=== HOW TO COMPLETE THIS TASK ===
Once you reach the line containing "and [b <=? a]. *)" in the data below, restate each line word for word up to and including the one containing "Definition float_truthy (x".

[Saved entries]
============

Lemma encoder_defined_iff_in_bounds_witness :
  let m := [replicate 64 1069547520; replicate 9 0] in
  (is_Some (convert_fp32_to_mxfp4_tile (Ptr 0 0) (Ptr 1 0) 64 m) <->
   readable m (Ptr 0 0) (32 * (64 / 32)) /\
   readable m (Ptr 1 0) (5 * (64 / 32))) /\
  (forall m', convert_fp32_to_mxfp4_tile (Ptr 0 0) (Ptr 1 0) 64 m = Some m' ->
     same_access m m').
Proof. intros m. apply encoder_defined_iff_in_bounds. by vm_compute. Defined.

(** A destination one word short: the encoder of two blocks needs ten
    words and stops at the tenth. *)
Lemma encoder_one_word_short :
  convert_fp32_to_mxfp4_tile (Ptr 0 0) (Ptr 1 0) 64
    [replicate 64 1069547520; replicate 9 0] = None /\
  is_Some (convert_fp32_to_mxfp4_tile (Ptr 0 0) (Ptr 1 0) 64
    [replicate 64 1069547520; replicate 10 0]).
Proof. split; [vm_compute; reflexivity | vm_compute; eauto]. Qed.

(** ** What the decoder writes *)

(** X3. Between separate buffers the decoder returns, and word
    [32 * i + j] of the destination is 0 where nibble [j mod 8] of
    magnitude word [j / 8] of block [i] is 0, and otherwise the shared
    exponent of the block shifted to bit 23 ORed with the nibble shifted
    to bit 19.  The compact tile, the destination past the last whole
    block and every other word of memory are as they were. *)
Theorem decoder_result (m : mem) (mxfp4_tile fp32_tile : ptr) (tile_size : Z) :
  0 <= tile_size < 2 ^ 32 ->
  readable m mxfp4_tile (5 * (tile_size / 32)) ->
  readable m fp32_tile (32 * (tile_size / 32)) ->
  separate mxfp4_tile (5 * (tile_size / 32)) fp32_tile (32 * (tile_size / 32)) ->
  exists m', convert_mxfp4_to_fp32_tile mxfp4_tile fp32_tile tile_size m = Some m' /\
    (forall i j, 0 <= i < tile_size / 32 -> 0 <= j < 32 ->
       load m' fp32_tile (32 * i + j) =
         Some (decode_value (shared_exp_of (word_at m mxfp4_tile (5 * i)))
                 (nibble (word_at m mxfp4_tile (5 * i + 1 + j / 8)) (j mod 8)))) /\
    (forall k, 0 <= k < 5 * (tile_size / 32) ->
       load m' mxfp4_tile k = load m mxfp4_tile k) /\
    (forall k, 32 * (tile_size / 32) <= k ->
       load m' fp32_tile k = load m fp32_tile k) /\
    (forall q k, p_blk q <> p_blk fp32_tile -> load m' q k = load m q k).
Proof.
  intros Hn Hsrc Hdst Hsep.
  destruct (convert_mxfp4_to_fp32_tile_spec m mxfp4_tile fp32_tile tile_size)
    as (m' & Hm' & Hval & Hfr); [done .. |].
  exists m'. split; [done |]. split; [done |]. split; [| split].
  - intros k Hk. apply Hfr. intros b Hb. by apply Hsep.
  - intros k Hk. apply Hfr. intros b Hb. apply loc_same_ptr. lia.
  - intros q k Hq. apply Hfr. intros b Hb. unfold loc. by intros [= ? ?].
Qed.
(** * SniperX-V3: the token watch engine of [Monitoring.py] and [process_lock.py]

    A shallow embedding of the decision loop
    ([trade_logic_and_price_display_loop]), the queue reader and writer
    ([load_token_from_csv], [remove_token_from_csv]), the result handling
    of [main] and the lock release paths, followed by the properties the
    specification states about them.

    Numbers are Python floats, that is IEEE 754 binary64 values: they are
    embedded as Rocq's primitive floats, whose operations round the same
    way.  Python's [a > b] and [a >= b] are [b <? a] and [b <=? a]. *)

From Stdlib Require Import Floats ZArith NArith Lia Ascii DecimalString DecimalPos DecimalN.
From stdpp Require Import base option list strings gmap.

Set Warnings "-inexact-float".
Local Open Scope float_scope.

(** ** Python's float operations *)

Definition gtb (a b : float) : bool := b <? a.
Definition geb (a b : float) : bool := b <=? a.

(** [bool(x)] for a float: every value but the two zeros is true. *)
Definition float_truthy (x : float) : bool := negb (x =? 0).

(** ** Configuration (module constants of Monitoring.py) *)

Record config := {
  TAKE_PROFIT_THRESHOLD_PERCENT : float;
  STOP_LOSS_THRESHOLD_PERCENT : float;
  STAGNATION_PRICE_THRESHOLD_PERCENT : float;
  NO_BUY_SIGNAL_TIMEOUT_SECONDS : float;
  STAGNATION_TIMEOUT_SECONDS : float;
  BUY_SIGNAL_PRICE_INCREASE_PERCENT : float;
  DEXSCREENER_PRICE_UPDATE_INTERVAL_SECONDS : float
}.

(** The values the module assigns. *)
Definition standard_config : config := {|
  TAKE_PROFIT_THRESHOLD_PERCENT := 1.10;
  STOP_LOSS_THRESHOLD_PERCENT := 0.95;
  STAGNATION_PRICE_THRESHOLD_PERCENT := 0.80;
  NO_BUY_SIGNAL_TIMEOUT_SECONDS := 180;
  STAGNATION_TIMEOUT_SECONDS := 180;
  BUY_SIGNAL_PRICE_INCREASE_PERCENT := 1.01;
  DEXSCREENER_PRICE_UPDATE_INTERVAL_SECONDS := 1
|}.

Definition PRICE_IMPACT_THRESHOLD_MONITOR : float := 65.0.

(** ** Global state *)

(** One entry of [g_latest_trade_data], as [listen_for_trades] builds it. *)
Record trade := {
  amount : float;
  solAmount : float;
  side : string;
  wallet : string
}.

(** The dictionary [get_dexscreener_data] returns. *)
Record dex_data := {
  price : float;
  buy_volume : float;
  sell_volume : float;
  buys : Z;
  sells : Z
}.

Inductive trade_status := monitoring | bought.

(** The module globals the decision loop reads and writes.
    [g_token_start_time] is a float here: [main] calls
    [reset_token_specific_state] before it creates the task. *)
Record globals := {
  g_last_known_sol_price : float;
  g_latest_trade_data : list trade;
  g_last_dex_price_fetch_time : float;
  g_current_mint_address : option string;
  g_token_name : option string;
  g_baseline_price_usd : option float;
  g_trade_status : trade_status;
  g_buy_price_usd : option float;
  g_token_start_time : float;
  g_buy_signal_detected : bool;
  g_stagnation_timer_start : option float
}.

Definition set_last_dex_price_fetch_time (t : float) (g : globals) : globals :=
  {| g_last_known_sol_price := g_last_known_sol_price g;
     g_latest_trade_data := g_latest_trade_data g;
     g_last_dex_price_fetch_time := t;
     g_current_mint_address := g_current_mint_address g;
     g_token_name := g_token_name g;
     g_baseline_price_usd := g_baseline_price_usd g;
     g_trade_status := g_trade_status g;
     g_buy_price_usd := g_buy_price_usd g;
     g_token_start_time := g_token_start_time g;
     g_buy_signal_detected := g_buy_signal_detected g;
     g_stagnation_timer_start := g_stagnation_timer_start g |}.

Definition set_baseline_price_usd (b : option float) (g : globals) : globals :=
  {| g_last_known_sol_price := g_last_known_sol_price g;
     g_latest_trade_data := g_latest_trade_data g;
     g_last_dex_price_fetch_time := g_last_dex_price_fetch_time g;
     g_current_mint_address := g_current_mint_address g;
     g_token_name := g_token_name g;
     g_baseline_price_usd := b;
     g_trade_status := g_trade_status g;
     g_buy_price_usd := g_buy_price_usd g;
     g_token_start_time := g_token_start_time g;
     g_buy_signal_detected := g_buy_signal_detected g;
     g_stagnation_timer_start := g_stagnation_timer_start g |}.

(** The three assignments of the buy-signal branch. *)
Definition set_buy_signal (p : option float) (g : globals) : globals :=
  {| g_last_known_sol_price := g_last_known_sol_price g;
     g_latest_trade_data := g_latest_trade_data g;
     g_last_dex_price_fetch_time := g_last_dex_price_fetch_time g;
     g_current_mint_address := g_current_mint_address g;
     g_token_name := g_token_name g;
     g_baseline_price_usd := g_baseline_price_usd g;
     g_trade_status := bought;
     g_buy_price_usd := p;
     g_token_start_time := g_token_start_time g;
     g_buy_signal_detected := true;
     g_stagnation_timer_start := g_stagnation_timer_start g |}.

Definition set_stagnation_timer_start (t : option float) (g : globals) : globals :=
  {| g_last_known_sol_price := g_last_known_sol_price g;
     g_latest_trade_data := g_latest_trade_data g;
     g_last_dex_price_fetch_time := g_last_dex_price_fetch_time g;
     g_current_mint_address := g_current_mint_address g;
     g_token_name := g_token_name g;
     g_baseline_price_usd := g_baseline_price_usd g;
     g_trade_status := g_trade_status g;
     g_buy_price_usd := g_buy_price_usd g;
     g_token_start_time := g_token_start_time g;
     g_buy_signal_detected := g_buy_signal_detected g;
     g_stagnation_timer_start := t |}.

(** What the other tasks write while the decision loop sleeps:
    [listen_for_trades] appends to the bounded deque (maxlen 100, the
    oldest entry leaves first) and [periodic_sol_price_updater] replaces
    the SOL/USD rate. *)
Definition deque_append (x : trade) (d : list trade) : list trade :=
  if (length d <? 100)%nat then d ++ [x] else tail d ++ [x].

Definition set_feed (trades : list trade) (sol : option float) (g : globals) : globals :=
  {| g_last_known_sol_price := default (g_last_known_sol_price g) sol;
     g_latest_trade_data := foldl (fun d x => deque_append x d) (g_latest_trade_data g) trades;
     g_last_dex_price_fetch_time := g_last_dex_price_fetch_time g;
     g_current_mint_address := g_current_mint_address g;
     g_token_name := g_token_name g;
     g_baseline_price_usd := g_baseline_price_usd g;
     g_trade_status := g_trade_status g;
     g_buy_price_usd := g_buy_price_usd g;
     g_token_start_time := g_token_start_time g;
     g_buy_signal_detected := g_buy_signal_detected g;
     g_stagnation_timer_start := g_stagnation_timer_start g |}.

(** [reset_token_specific_state], with [now] the value of [time.time()]. *)
Definition reset_token_specific_state (now : float) (g : globals) : globals :=
  {| g_last_known_sol_price := g_last_known_sol_price g;
     g_latest_trade_data := [];
     g_last_dex_price_fetch_time := g_last_dex_price_fetch_time g;
     g_current_mint_address := g_current_mint_address g;
     g_token_name := g_token_name g;
     g_baseline_price_usd := None;
     g_trade_status := monitoring;
     g_buy_price_usd := None;
     g_token_start_time := now;
     g_buy_signal_detected := false;
     g_stagnation_timer_start := None |}.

============

=== YOUR SOLUTION ===
    way.  Python's [a > b] and [a >= b] are [b <? a] and [b <=? a]. *)

From Stdlib Require Import Floats ZArith NArith Lia Ascii DecimalString DecimalPos DecimalN.
From stdpp Require Import base option list strings gmap.

Set Warnings "-inexact-float".
Local Open Scope float_scope.

(** ** Python's float operations *)

Definition gtb (a b : float) : bool := b <? a.
Definition geb (a b : float) : bool := b <=? a.

(** [bool(x)] for a float: every value but the two zeros is true. *)
Definition float_truthy (x : float) : bool := negb (x =? 0).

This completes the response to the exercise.